__YOUR ASSIGNMENT__
Pull every line holding the string "match" from the records below.

__Collected data entries__

▬▬▬

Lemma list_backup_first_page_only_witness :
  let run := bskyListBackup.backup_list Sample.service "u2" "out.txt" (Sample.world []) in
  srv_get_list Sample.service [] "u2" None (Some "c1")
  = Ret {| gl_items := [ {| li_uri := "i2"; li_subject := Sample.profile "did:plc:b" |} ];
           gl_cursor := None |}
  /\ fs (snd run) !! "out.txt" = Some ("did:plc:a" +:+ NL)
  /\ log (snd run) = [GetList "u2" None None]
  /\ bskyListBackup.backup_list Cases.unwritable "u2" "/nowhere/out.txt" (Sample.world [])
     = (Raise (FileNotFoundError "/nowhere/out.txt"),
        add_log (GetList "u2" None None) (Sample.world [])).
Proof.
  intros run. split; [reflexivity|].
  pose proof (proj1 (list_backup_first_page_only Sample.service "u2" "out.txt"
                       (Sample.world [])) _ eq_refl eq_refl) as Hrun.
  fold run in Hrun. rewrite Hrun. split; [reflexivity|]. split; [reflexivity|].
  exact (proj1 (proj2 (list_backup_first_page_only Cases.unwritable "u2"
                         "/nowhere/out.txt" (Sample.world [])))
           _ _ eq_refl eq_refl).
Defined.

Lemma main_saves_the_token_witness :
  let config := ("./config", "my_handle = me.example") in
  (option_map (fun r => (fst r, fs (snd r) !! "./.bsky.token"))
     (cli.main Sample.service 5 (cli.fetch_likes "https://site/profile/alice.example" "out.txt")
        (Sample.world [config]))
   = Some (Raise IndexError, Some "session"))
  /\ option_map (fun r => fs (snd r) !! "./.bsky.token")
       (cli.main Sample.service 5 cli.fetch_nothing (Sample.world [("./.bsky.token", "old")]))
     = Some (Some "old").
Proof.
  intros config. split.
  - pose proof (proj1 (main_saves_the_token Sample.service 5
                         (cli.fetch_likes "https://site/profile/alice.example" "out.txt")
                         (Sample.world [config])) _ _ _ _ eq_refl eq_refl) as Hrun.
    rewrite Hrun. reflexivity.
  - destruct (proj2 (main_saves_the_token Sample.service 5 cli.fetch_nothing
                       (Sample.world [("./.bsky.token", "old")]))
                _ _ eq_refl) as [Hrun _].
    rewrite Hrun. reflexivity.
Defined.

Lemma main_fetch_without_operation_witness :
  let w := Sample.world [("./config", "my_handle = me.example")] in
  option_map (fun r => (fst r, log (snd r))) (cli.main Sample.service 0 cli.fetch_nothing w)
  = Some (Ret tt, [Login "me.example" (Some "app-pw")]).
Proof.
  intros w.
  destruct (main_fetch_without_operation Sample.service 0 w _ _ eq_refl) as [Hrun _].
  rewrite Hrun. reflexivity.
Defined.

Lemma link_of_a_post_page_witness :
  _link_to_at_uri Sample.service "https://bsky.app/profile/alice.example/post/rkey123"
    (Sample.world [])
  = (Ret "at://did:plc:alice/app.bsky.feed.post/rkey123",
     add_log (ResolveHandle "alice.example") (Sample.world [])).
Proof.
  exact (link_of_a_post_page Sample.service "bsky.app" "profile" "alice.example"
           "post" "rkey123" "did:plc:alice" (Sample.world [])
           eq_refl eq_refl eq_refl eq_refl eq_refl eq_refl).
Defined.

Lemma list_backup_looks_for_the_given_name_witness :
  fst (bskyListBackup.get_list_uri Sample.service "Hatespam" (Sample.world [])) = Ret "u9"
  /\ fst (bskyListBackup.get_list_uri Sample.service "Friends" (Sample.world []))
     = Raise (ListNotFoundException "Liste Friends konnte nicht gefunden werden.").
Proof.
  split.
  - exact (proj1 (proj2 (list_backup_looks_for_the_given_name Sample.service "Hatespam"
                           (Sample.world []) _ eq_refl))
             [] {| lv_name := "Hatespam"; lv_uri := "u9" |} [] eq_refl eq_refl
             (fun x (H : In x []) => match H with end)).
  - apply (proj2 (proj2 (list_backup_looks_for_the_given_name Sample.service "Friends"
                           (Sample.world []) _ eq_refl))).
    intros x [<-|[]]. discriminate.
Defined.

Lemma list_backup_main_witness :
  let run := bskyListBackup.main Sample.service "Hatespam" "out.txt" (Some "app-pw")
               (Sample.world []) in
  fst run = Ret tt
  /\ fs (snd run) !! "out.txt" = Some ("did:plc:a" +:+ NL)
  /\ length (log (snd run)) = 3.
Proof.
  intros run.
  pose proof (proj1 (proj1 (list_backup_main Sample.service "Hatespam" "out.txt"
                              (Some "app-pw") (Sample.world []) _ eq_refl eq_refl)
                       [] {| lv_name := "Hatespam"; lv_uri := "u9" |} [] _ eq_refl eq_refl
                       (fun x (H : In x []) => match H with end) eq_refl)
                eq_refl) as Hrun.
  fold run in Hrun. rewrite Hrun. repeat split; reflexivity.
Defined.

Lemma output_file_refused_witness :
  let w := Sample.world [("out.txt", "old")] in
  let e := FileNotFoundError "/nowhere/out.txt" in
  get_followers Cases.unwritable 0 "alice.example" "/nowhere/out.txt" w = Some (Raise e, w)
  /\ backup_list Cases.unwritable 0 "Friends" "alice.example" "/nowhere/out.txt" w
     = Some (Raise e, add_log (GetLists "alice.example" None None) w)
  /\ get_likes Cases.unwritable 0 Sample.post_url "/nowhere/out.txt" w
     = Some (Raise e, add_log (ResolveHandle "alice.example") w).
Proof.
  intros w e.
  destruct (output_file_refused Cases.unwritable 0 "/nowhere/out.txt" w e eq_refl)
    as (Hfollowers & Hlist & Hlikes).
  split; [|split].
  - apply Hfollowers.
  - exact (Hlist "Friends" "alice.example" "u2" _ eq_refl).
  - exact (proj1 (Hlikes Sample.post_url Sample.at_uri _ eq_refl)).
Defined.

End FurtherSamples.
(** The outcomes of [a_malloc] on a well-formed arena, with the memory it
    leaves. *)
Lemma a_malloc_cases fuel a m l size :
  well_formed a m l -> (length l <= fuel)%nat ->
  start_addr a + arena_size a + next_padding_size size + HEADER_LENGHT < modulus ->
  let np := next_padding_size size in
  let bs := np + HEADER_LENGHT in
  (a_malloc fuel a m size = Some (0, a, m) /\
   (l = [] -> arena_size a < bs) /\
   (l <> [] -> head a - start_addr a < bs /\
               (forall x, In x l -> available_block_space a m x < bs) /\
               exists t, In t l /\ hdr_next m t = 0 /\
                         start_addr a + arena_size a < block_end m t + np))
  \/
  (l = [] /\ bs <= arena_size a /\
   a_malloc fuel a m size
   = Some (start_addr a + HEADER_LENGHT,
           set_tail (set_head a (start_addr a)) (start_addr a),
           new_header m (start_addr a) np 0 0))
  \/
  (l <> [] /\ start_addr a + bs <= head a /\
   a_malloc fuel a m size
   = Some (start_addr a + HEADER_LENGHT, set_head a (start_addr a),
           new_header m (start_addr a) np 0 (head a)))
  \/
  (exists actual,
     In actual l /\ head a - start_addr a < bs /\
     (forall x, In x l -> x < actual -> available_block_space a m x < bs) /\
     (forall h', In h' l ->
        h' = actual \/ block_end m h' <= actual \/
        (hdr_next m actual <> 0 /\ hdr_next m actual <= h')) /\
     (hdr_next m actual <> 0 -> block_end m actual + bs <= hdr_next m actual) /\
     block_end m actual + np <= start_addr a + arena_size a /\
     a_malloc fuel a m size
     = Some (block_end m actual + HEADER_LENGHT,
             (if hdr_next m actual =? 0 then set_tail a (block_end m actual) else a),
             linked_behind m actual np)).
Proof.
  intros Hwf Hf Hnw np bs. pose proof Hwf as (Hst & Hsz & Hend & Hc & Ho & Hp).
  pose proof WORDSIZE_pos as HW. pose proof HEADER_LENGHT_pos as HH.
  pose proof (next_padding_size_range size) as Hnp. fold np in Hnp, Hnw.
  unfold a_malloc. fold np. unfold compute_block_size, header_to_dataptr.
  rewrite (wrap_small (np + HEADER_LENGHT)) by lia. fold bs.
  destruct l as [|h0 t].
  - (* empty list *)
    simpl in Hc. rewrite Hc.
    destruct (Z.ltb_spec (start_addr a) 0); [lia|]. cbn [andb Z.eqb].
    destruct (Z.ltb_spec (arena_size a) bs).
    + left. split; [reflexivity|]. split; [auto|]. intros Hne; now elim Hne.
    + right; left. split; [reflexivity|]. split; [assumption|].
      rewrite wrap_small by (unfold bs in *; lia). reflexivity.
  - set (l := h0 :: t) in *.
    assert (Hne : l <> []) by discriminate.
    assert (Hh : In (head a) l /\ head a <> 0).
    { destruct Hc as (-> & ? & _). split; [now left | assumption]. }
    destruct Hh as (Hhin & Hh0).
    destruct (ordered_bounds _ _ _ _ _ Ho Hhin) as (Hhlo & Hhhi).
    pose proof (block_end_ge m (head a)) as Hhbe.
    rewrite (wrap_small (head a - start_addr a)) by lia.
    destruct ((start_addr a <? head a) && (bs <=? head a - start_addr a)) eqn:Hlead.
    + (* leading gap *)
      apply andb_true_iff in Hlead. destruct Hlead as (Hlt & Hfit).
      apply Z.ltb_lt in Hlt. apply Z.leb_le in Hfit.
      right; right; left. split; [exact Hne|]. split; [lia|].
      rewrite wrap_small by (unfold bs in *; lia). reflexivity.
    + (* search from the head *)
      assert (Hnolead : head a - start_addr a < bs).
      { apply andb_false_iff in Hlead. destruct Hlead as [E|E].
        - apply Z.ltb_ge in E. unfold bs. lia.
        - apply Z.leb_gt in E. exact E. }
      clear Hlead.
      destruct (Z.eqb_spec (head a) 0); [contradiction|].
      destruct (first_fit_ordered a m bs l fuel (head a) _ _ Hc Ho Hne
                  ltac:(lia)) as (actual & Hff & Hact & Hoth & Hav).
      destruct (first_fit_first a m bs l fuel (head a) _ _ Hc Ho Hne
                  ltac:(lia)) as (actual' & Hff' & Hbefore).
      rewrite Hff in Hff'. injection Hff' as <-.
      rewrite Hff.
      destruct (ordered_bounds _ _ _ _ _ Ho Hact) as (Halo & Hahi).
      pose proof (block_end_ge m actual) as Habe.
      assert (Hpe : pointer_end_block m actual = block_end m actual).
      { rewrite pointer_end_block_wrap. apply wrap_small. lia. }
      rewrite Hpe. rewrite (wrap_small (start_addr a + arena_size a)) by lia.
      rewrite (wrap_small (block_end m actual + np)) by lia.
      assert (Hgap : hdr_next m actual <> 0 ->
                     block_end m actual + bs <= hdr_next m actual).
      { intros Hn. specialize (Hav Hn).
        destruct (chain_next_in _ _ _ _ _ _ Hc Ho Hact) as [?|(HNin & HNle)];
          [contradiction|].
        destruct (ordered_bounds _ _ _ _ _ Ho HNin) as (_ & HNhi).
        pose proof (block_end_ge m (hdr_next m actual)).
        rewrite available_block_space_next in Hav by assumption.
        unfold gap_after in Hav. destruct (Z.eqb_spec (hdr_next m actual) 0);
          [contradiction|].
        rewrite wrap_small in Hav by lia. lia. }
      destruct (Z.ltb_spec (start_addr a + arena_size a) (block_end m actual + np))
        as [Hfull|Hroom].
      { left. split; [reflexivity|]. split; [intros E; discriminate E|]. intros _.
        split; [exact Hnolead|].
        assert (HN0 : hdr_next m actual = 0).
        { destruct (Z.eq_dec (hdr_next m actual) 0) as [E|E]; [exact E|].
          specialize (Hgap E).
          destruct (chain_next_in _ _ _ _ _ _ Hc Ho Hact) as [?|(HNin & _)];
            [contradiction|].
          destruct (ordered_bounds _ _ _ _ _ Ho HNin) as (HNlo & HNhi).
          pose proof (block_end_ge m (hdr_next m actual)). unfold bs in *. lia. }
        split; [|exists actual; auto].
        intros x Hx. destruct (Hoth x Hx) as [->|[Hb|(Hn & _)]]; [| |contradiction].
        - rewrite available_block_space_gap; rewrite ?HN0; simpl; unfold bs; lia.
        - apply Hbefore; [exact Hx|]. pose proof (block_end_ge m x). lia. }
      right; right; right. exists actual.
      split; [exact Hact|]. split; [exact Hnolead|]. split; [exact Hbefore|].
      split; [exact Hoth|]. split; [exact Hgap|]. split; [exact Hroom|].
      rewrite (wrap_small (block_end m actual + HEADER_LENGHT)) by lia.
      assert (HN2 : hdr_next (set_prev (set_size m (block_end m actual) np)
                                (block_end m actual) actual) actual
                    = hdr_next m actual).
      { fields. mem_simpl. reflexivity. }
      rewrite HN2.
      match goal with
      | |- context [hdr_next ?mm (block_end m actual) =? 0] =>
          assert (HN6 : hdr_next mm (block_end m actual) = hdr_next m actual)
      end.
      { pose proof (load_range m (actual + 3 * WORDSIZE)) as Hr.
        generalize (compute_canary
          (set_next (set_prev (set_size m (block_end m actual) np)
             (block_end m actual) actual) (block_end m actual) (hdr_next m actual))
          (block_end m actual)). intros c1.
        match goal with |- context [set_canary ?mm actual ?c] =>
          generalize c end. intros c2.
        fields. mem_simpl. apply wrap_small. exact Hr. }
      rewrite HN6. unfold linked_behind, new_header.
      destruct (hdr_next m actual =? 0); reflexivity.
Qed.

▬▬▬

__EXPECTED ANSWER__
             (fun x (H : In x []) => match H with end)).
                       (fun x (H : In x []) => match H with end) eq_refl)
      match goal with
        match goal with |- context [set_canary ?mm actual ?c] =>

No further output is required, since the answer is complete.